Lady Cunningham was in the stable-yard, seated on the mounting-block watching a young horse being led round, oblivious to the light drizzle which had started. She was booted and spurred, clad in a muddy riding-dress and crowned by a battered felt hat shaped like a sugar-loaf, and drew the eye as she always did.
‘Trot him out, Dod,’ she said, and turned her head as Alys came in at the gate. The young maidservant bobbed nervously to her mistress, then hurried by and into the house. ‘There you are, my dear. You’ve missed Gil.’ She turned back to scrutinize the horse’s action. ‘Aye, he’s still going a wee thing short on that leg, isn’t he? Another hot soak, Henry, I think. Now let me see the piebald.’
‘I have missed Gil?’ said Alys. ‘I thought he had gone out with the colliers, before I left. And he has not taken Socrates,’ she added, as the wolfhound commanded her attention from the end of the cart-shed with one deep imperious remark. ‘Why is he chained up?’
‘The brute’s to get washed,’ said Henry resignedly from his post at Lady Cunningham’s elbow. ‘A bath.’
‘A bath? Has he rolled in something?’
‘Gil came back,’ said his mother, ‘lifted a clean shirt and a bannock, and left again half an hour since for Linlithgow or somewhere of the sort, saying he might not be back tonight. He’s not alone, he took that fool Patey with him.’
‘Oh,’ said Alys blankly, over the sudden lurching feeling in her stomach.
‘I have a kiss for you,’ continued Lady Cunningham. ‘I will say, it’s a long time since he kissed me like that. He’ll be back the morn’s night, I should think. Then maybe Patey can get on with his work here.’
He would not wish to delay by waiting for me, thought Alys. How far is it to Linlithgow? Can he be there in daylight?

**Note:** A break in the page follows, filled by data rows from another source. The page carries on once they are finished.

(** C9.  [main] returns 2, and leaves every file as it was, when no
    document path is given and when the template path is unset, empty or
    names no existing file; nothing has been drawn or written by then.  It
    returns 0 exactly when the render and the save both succeed, and only
    then do the files change; 0 and 2 are the only values returned. *)
Theorem main_exit_status (argv : list pystr) (fs : gmap pystr file) :
  ((length argv < 2)%nat → main argv fs = (Ok 2, fs))
  ∧ (environ !! lit "TEMPLATE_IMAGE" = None → main argv fs = (Ok 2, fs))
  ∧ (TEMPLATE = [] ∨ fs !! TEMPLATE = None → main argv fs = (Ok 2, fs))
  ∧ ((main argv fs).1 ≠ Ok 0 → (main argv fs).2 = fs)
  ∧ (∀ n, (main argv fs).1 = Ok n → n = 0 ∨ n = 2)
  ∧ (∀ drawn fs', (2 ≤ length argv)%nat → TEMPLATE ≠ [] → is_Some (fs !! TEMPLATE) →
       render fs (nth 1 argv []) TEMPLATE = Ok drawn →
       save fs drawn (output_path_of environ argv) = Ok fs' →
       main argv fs = (Ok 0, fs') ∧ Json.exit_status (main argv fs).1 = 0)
  ∧ Json.exit_status (Ok 2) = 2.
Proof.
  assert (Htemplate : TEMPLATE = [] ∨ fs !! TEMPLATE = None → main argv fs = (Ok 2, fs)).
  { intros Hbad. unfold Json.main. fold (TEMPLATE_of environ).
    destruct (decide (length argv < 2)%nat); [done|].
    destruct Hbad as [Hbad|Hbad].
    - by rewrite Hbad.
    - unfold path_exists. rewrite Hbad.
      rewrite bool_decide_eq_false_2 by (by intros [? ?]).
      by rewrite orb_true_r. }
  split; [|split; [|split; [exact Htemplate|split; [|split; [|split]]]]].
  - intros Hlt. unfold Json.main. by rewrite decide_True.
  - intros Hunset. apply Htemplate. left. unfold TEMPLATE_of, env_str, getenv.
    by rewrite Hunset.
  - destruct (main_cases argv fs) as [[-> _]|[(e & -> & _)|(drawn & fs' & -> & _)]]; done.
  - intros n. destruct (main_cases argv fs) as [[-> _]|[(e & -> & _)|(drawn & fs' & -> & _)]];
      cbn [fst]; intros [= <-]; auto.
  - intros drawn fs' Hargv Ht Hex Hr Hs.
    assert (main argv fs = (Ok 0, fs')) as ->; [|done].
    unfold Json.main. fold (TEMPLATE_of environ). fold (output_path_of environ argv).
    rewrite decide_False by lia.
    apply truthy_true_iff in Ht. rewrite Ht. unfold path_exists.
    rewrite bool_decide_eq_true_2 by done. cbn [negb orb].
    rewrite Hr. cbn [mbind pyresult_bind]. by rewrite Hs.
  - reflexivity.
Qed.
End Main.

Example demo_run :
  Json.main demo_environ (λ _ sz, Ok (mono_font sz)) (mono_font 10) (λ _, Ok (PyDict jane_doe))
    demo_argv demo_files
  = (Ok 0,
     <[lit "home.png" :=
         SavedPng {| im := demo_page;
                     calls := [Text 1050 900 (lit "Jane") (mono_font 120) TEXT_COLOR;
                               Text 1110 1026 (lit "Doe") (mono_font 120) TEXT_COLOR] |}]>
       demo_files).
Proof. vm_compute. reflexivity. Qed.

Lemma main_exit_status_witness :
  Json.main demo_environ (λ _ sz, Ok (mono_font sz)) (mono_font 10) (λ _, Ok (PyDict jane_doe))
    [lit "make_invite.py"] demo_files = (Ok 2, demo_files)
  ∧ Json.main ∅ (λ _ sz, Ok (mono_font sz)) (mono_font 10) (λ _, Ok (PyDict jane_doe))
      demo_argv demo_files = (Ok 2, demo_files)
  ∧ Json.main demo_environ (λ _ sz, Ok (mono_font sz)) (mono_font 10)
      (λ _, Ok (PyDict jane_doe)) demo_argv (delete (lit "template.png") demo_files)
    = (Ok 2, delete (lit "template.png") demo_files)
  ∧ Json.exit_status
      (Json.main demo_environ (λ _ sz, Ok (mono_font sz)) (mono_font 10)
         (λ _, Ok (PyDict jane_doe)) demo_argv demo_files).1 = 0.
Proof.
  split; [|split; [|split]].
  - apply (proj1 (main_exit_status demo_environ (λ _ sz, Ok (mono_font sz)) (mono_font 10)
                    (λ _, Ok (PyDict jane_doe)) [lit "make_invite.py"] demo_files)).
    simpl. lia.
  - apply (proj1 (proj2 (main_exit_status ∅ (λ _ sz, Ok (mono_font sz)) (mono_font 10)
                    (λ _, Ok (PyDict jane_doe)) demo_argv demo_files))).
    reflexivity.
  - apply (proj1 (proj2 (proj2 (main_exit_status demo_environ (λ _ sz, Ok (mono_font sz))
                    (mono_font 10) (λ _, Ok (PyDict jane_doe)) demo_argv
                    (delete (lit "template.png") demo_files))))).
    right. reflexivity.
  - destruct (main_exit_status demo_environ (λ _ sz, Ok (mono_font sz)) (mono_font 10)
                (λ _, Ok (PyDict jane_doe)) demo_argv demo_files)
      as (_ & _ & _ & _ & _ & Hok & _).
    eapply Hok.
    + simpl. lia.
    + done.
    + by eexists.
    + vm_compute. reflexivity.
    + vm_compute. reflexivity.
Defined.

(** ** Assembling a block from its lines *)

Section DropWhileApp.
Variable p : N → bool.

Lemma drop_while_app_nil a b : drop_while p a = [] → drop_while p (a ++ b) = drop_while p b.
Proof.
  induction a as [|c a IH]; cbn [drop_while app]; [done|].
  destruct (p c); [exact IH|done].
Qed.

Lemma drop_while_app_cons a b :
  drop_while p a ≠ [] → drop_while p (a ++ b) = drop_while p a ++ b.
Proof.
  induction a as [|c a IH]; cbn [drop_while app]; [done|].
  destruct (p c); [exact IH|done].
Qed.
End DropWhileApp.

Lemma head_app_nonempty {A} (a b : list A) : a ≠ [] → head (a ++ b) = head a.
Proof. by destruct a. Qed.

Lemma last_app_nonempty {A} (a b : list A) : b ≠ [] → last (a ++ b) = last b.
Proof.
  intros Hb. destruct b as [|x b _] using rev_ind; [done|].
  by rewrite app_assoc, !last_snoc.
Qed.

Lemma is_nl_true c : (NL =? c)%N = true ↔ c = NL.
Proof. rewrite N.eqb_eq. split; congruence. Qed.

Lemma not_nl_head (s : pystr) : head s ≠ Some NL → N.eqb NL <$> head s ≠ Some true.
Proof.
  destruct s as [|c s]; cbn; [done|]. intros Hc [= H]. apply is_nl_true in H. congruence.
Qed.

Lemma not_nl_last (s : pystr) : last s ≠ Some NL → N.eqb NL <$> last s ≠ Some true.
Proof.
  destruct (last s) as [c|]; cbn; [|done]. intros Hc [= H]. apply is_nl_true in H. congruence.
Qed.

‘And the dog?’ she said, to distract herself. Socrates sat down as she spoke and scratched vigorously at his ribs with a narrow grey hind foot.
‘That’s why the bath,’ said Henry. ‘Maister Gil said he’s been after a strange bitch up at Forth, and likely picked up all sorts off her. I’d as soon wait till he gets back, but I suppose it had best be done the day.’
Alys looked at the dog again. He grinned at her and thumped his tail; there was a self-satisfied air about him which it occurred to her she had seen on his master at times.
‘I can help,’ she said. ‘He will mind me. What do you put in the wash for fleas or lice?’
The piebald clopped out across the yard as Henry began to enumerate the herbs he preferred for the purpose. Lady Cunningham rose and went forward to feel the horse’s legs. The animal tossed his head, taking the groom by surprise, and she seized the halter-rope with calming words as hoofbeats sounded outside the high gate, one horse, approaching fast. Henry moved quickly to the gate, peered through the judas-hole, and visibly relaxed.
‘It’s young Douglas,’ he said, swinging one heavy leaf wide as Michael slowed to a halt and dismounted before the gateway. ‘We never looked for you till this evening, Maister Michael. Was it himself you wanted, or her ladyship?’
‘Is Maister Cunningham here?’ demanded Michael, leading his horse into the yard. Finding first Alys and then his godmother present, he stopped, stammering a greeting, and bowed to both.
‘My son has gone to Linlithgow,’ said Lady Cunningham, still by the piebald’s side.
‘Linlithgow?’ repeated Michael incredulously. ‘Why? I–I mean, I thought we were looking for the man Murray.’
‘I think this is about Murray,’ said Alys. ‘The sister of the two sinkers had heard they had gone there. I suppose he got confirmation of that at Forth, and he has followed them.’
‘Aye, but,’ said Michael, replacing his hat, ‘Murray never got as far as Forth. That’s what I’ve learned this morning. The trail’s crossed — our man never got beyond Lanark.’
‘I thought you said he had collected the money further on,’ Alys said.